Repair of crooked nose

It is difficult to render an opinion or even suggest a treatment without physical examination or at least reviewing some more of your facial pictures. Repair of a crooked nose is not a simple task; it requires complex cartilage grafting to correct a nasal framework. However, based on your descriptions you may have a normal post operative swelling which will take about 9-12 month to subside. Good luck and good healing. Dr. Kevin Sadati

Kevin Sadati, DO
Orange County Facial Plastic Surgeon
4.9 out of 5 stars 204 reviews

Swelling after Rhinoplasty

Rhinoplasty surgery at six weeks post op is still in the very early stages of healing. Sounds crazy but its true. You will continue to see refinement and contour improvement over time even past a year post op. So be patient and give it some time, but also check in with your surgeon with any questions.

Louis M. DeJoseph, MD
Atlanta Facial Plastic Surgeon
4.9 out of 5 stars 29 reviews

Still swollen at this point

Hello. At six weeks you are far from your final result. It is common for patients to be worried about the outcome of rhinoplasty surgery early on but many of these concerns can be attributed to swelling.
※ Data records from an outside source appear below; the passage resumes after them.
(** * brettgws.sheets.a1: the A1 range notation of Google Sheets

    A shallow embedding of [src/brettgws/sheets/a1.py] (class
    [GoogleSheetsA1Notation]) and of the constant it imports from
    [src/brettgws/sheets/__init__.py].

    Modelling choices, all taken from the source:
    - a Python [str] is a [string]; a character is the code point below 256
      that the [ascii] stands for (Latin-1), and the classes [\s], [\w], [\d]
      and [.] of the [re] module are the Unicode ones cut to that range;
    - a Python [int] is a [Z]; [int(text)] and [str(number)] are the plain
      decimal conversions (the interpreter's optional cap on the number of
      digits of a conversion is not modelled);
    - a call that can raise returns a [result]; the object is a record and
      its methods pass it along explicitly;
    - the patterns are written in a small regular-expression syntax and run
      by a backtracking matcher with the priorities of [re]: the left
      alternative first, the longest repetition first. *)

From Stdlib Require Import ZArith Lia Bool List Ascii String.
Import ListNotations.
Open Scope string_scope.
Open Scope Z_scope.

(** ** Python values and exceptions *)

Module Py.

Inductive exn : Set := TypeError | ValueError | IndexError.

Inductive result (A : Type) : Type :=
| Ok (a : A)
| Raise (e : exn).
Arguments Ok {A} a.
Arguments Raise {A} e.

Definition bind {A B} (m : result A) (f : A -> result B) : result B :=
  match m with
  | Ok a => f a
  | Raise e => Raise e
  end.

Definition code (c : ascii) : Z := Z.of_N (N_of_ascii c).

(** The double quote, code point 34. *)
Definition dquote : ascii := Eval cbv in ascii_of_N 34.

Definition between (lo hi : Z) (c : ascii) : bool :=
  (lo <=? code c) && (code c <=? hi).

(** [ord] and [chr]. [chr] raises below 0; the callers never pass more
    than 90, so the code points from 256 on, which a [string] cannot hold,
    are out of range here. *)
Definition ord (c : ascii) : Z := code c.

Definition chr (n : Z) : result string :=
  if (0 <=? n) && (n <? 256) then Ok (String (ascii_of_N (Z.to_N n)) "")
  else Raise ValueError.

(** Truth value of a [str] and of an [int]. *)
Definition truthy (s : string) : bool :=
  match s with EmptyString => false | _ => true end.

Definition nonzero (n : Z) : bool := negb (n =? 0).

(** [str.upper] on Latin-1. The sharp s becomes two letters. The capitals
    of the micro sign and of y with diaeresis lie beyond code point 255;
    both are left as they are, which keeps them outside [A-Z], the only
    thing the callers look at. *)
Definition upper_char (c : ascii) : string :=
  if between 97 122 c || between 224 246 c || between 248 254 c
  then String (ascii_of_N (Z.to_N (code c - 32))) ""
  else if code c =? 223 then "SS"
  else String c "".

Fixpoint upper (s : string) : string :=
  match s with
  | EmptyString => EmptyString
  | String c s' => upper_char c ++ upper s'
  end.

(** [str(n)] for a positive [n] and [int(text)] for a run of digits. *)
Definition digit_char (d : Z) : ascii := ascii_of_N (Z.to_N (48 + d)).

Fixpoint digits (fuel : nat) (n : Z) (acc : string) : string :=
  match fuel with
  | O => acc
  | S fuel' =>
      let acc' := String (digit_char (n mod 10)) acc in
      if n / 10 =? 0 then acc' else digits fuel' (n / 10) acc'
  end.

Definition str_int (n : Z) : string :=
  if n <? 0 then String "-" (digits (S (Z.to_nat (- n))) (- n) "")
  else digits (S (Z.to_nat n)) n "".

Fixpoint int_acc (s : string) (acc : Z) : Z :=
  match s with
  | EmptyString => acc
  | String c s' => int_acc s' (10 * acc + (code c - 48))
  end.

Definition int_str (s : string) : Z := int_acc s 0.

Fixpoint reversed (s : string) (acc : string) : string :=
  match s with
  | EmptyString => acc
  | String c s' => reversed s' (String c acc)
  end.

Fixpoint all (p : ascii -> bool) (s : string) : bool :=
  match s with
  | EmptyString => true
  | String c s' => p c && all p s'
  end.

Fixpoint take (n : nat) (s : string) : string :=
  match n, s with
  | S n', String c s' => String c (take n' s')
  | _, _ => EmptyString
  end.

End Py.
Export Py.

Notation "x <- m ;; k" := (bind m (fun x => k))
  (at level 61, m at next level, right associativity).

(** ** The regular expressions of [re] that the class uses *)

Module Re.

(** Character classes over Latin-1. *)
Definition space (c : ascii) : bool :=
  between 9 13 c || between 28 32 c || (code c =? 133) || (code c =? 160).

Definition digit (c : ascii) : bool := between 48 57 c.

Definition AZ (c : ascii) : bool := between 65 90 c.

Definition alpha (c : ascii) : bool := between 65 90 c || between 97 122 c.

Definition word (c : ascii) : bool :=
  between 48 57 c || between 65 90 c || (code c =? 95) || between 97 122 c
  || (code c =? 170) || between 178 179 c || (code c =? 181)
  || between 185 186 c || between 188 190 c || between 192 214 c
  || between 216 246 c || between 248 255 c.

Definition dot (c : ascii) : bool := negb (code c =? 10).

(** The syntax: a literal character, a greedy repetition [p{lo,hi}] of a
    class ([hi = None] for no upper bound), sequence, ordered alternative,
    greedy option, named group, and [$]. *)
Inductive regex : Type :=
| Lit (c : ascii)
| Rep (p : ascii -> bool) (lo : nat) (hi : option nat)
| Seq (r1 r2 : regex)
| Alt (r1 r2 : regex)
| Opt (r : regex)
| Grp (name : string) (r : regex)
| Eol.

Definition groups : Type := list (string * string).

Fixpoint group (g : groups) (name : string) : option string :=
  match g with
  | [] => None
  | (n, v) :: g' => if String.eqb n name then Some v else group g' name
  end.

(** The characters of [s] before its suffix [rest]. *)
Definition consumed (s rest : string) : string :=
  take (String.length s - String.length rest) s.

Section Matcher.
Context {A : Type}.

Definition more (hi : option nat) : bool :=
  match hi with Some O => false | _ => true end.

Fixpoint rep (p : ascii -> bool) (lo : nat) (hi : option nat)
    (s : string) (k : string -> option A) : option A :=
  let stop := if Nat.eqb lo 0 then k s else None in
  match s with
  | String c s' =>
      if p c && more hi then
        match rep p (pred lo) (option_map pred hi) s' k with
        | Some y => Some y
        | None => stop
        end
      else stop
  | EmptyString => stop
  end.

Fixpoint run (r : regex) (s : string) (g : groups)
    (k : string -> groups -> option A) : option A :=
  match r with
  | Lit c =>
      match s with
      | String c' s' => if Ascii.eqb c c' then k s' g else None
      | EmptyString => None
      end
  | Rep p lo hi => rep p lo hi s (fun rest => k rest g)
  | Seq r1 r2 => run r1 s g (fun s1 g1 => run r2 s1 g1 k)
  | Alt r1 r2 =>
      match run r1 s g k with
      | Some y => Some y
      | None => run r2 s g k
      end
  | Opt r1 =>
      match run r1 s g k with
      | Some y => Some y
      | None => k s g
      end
  | Grp name r1 =>
      run r1 s g (fun rest g1 => k rest ((name, consumed s rest) :: g1))
  | Eol =>
      match s with
      | EmptyString => k s g
      | String c EmptyString => if code c =? 10 then k s g else None
      | _ => None
      end
  end.
End Matcher.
Over the next year you will see many improvements in the appearance of your nose.

Jaime Perez, MD
Rhinoplasty Specialist
Plastic Surgery Center of Tampa

Jaime Perez, MD
Tampa Plastic Surgeon
4.8 out of 5 stars 75 reviews

Nose still appears crooked early after rhinoplasty

It is really not possible to understand why your nose remains crooked after your rhinoplasty.  In most cases there are two possible causes for a crooked nose, one is the septum and the other is the bony nasal base.  It appears that you nasal hump was reduced but from this angle I can not assess whether or not your nose is crooked.  In any event it is still very early after your surgery, give it some time and then have your surgeon reassess after 4 - 6 months.  

Jeffrey Zwiren, MD
Atlanta Plastic Surgeon
4.5 out of 5 stars 19 reviews

These answers are for educational purposes and should not be relied upon as a substitute for medical advice you may receive from your physician. If you have a medical emergency, please call 911. These answers do not constitute or initiate a patient/doctor relationship.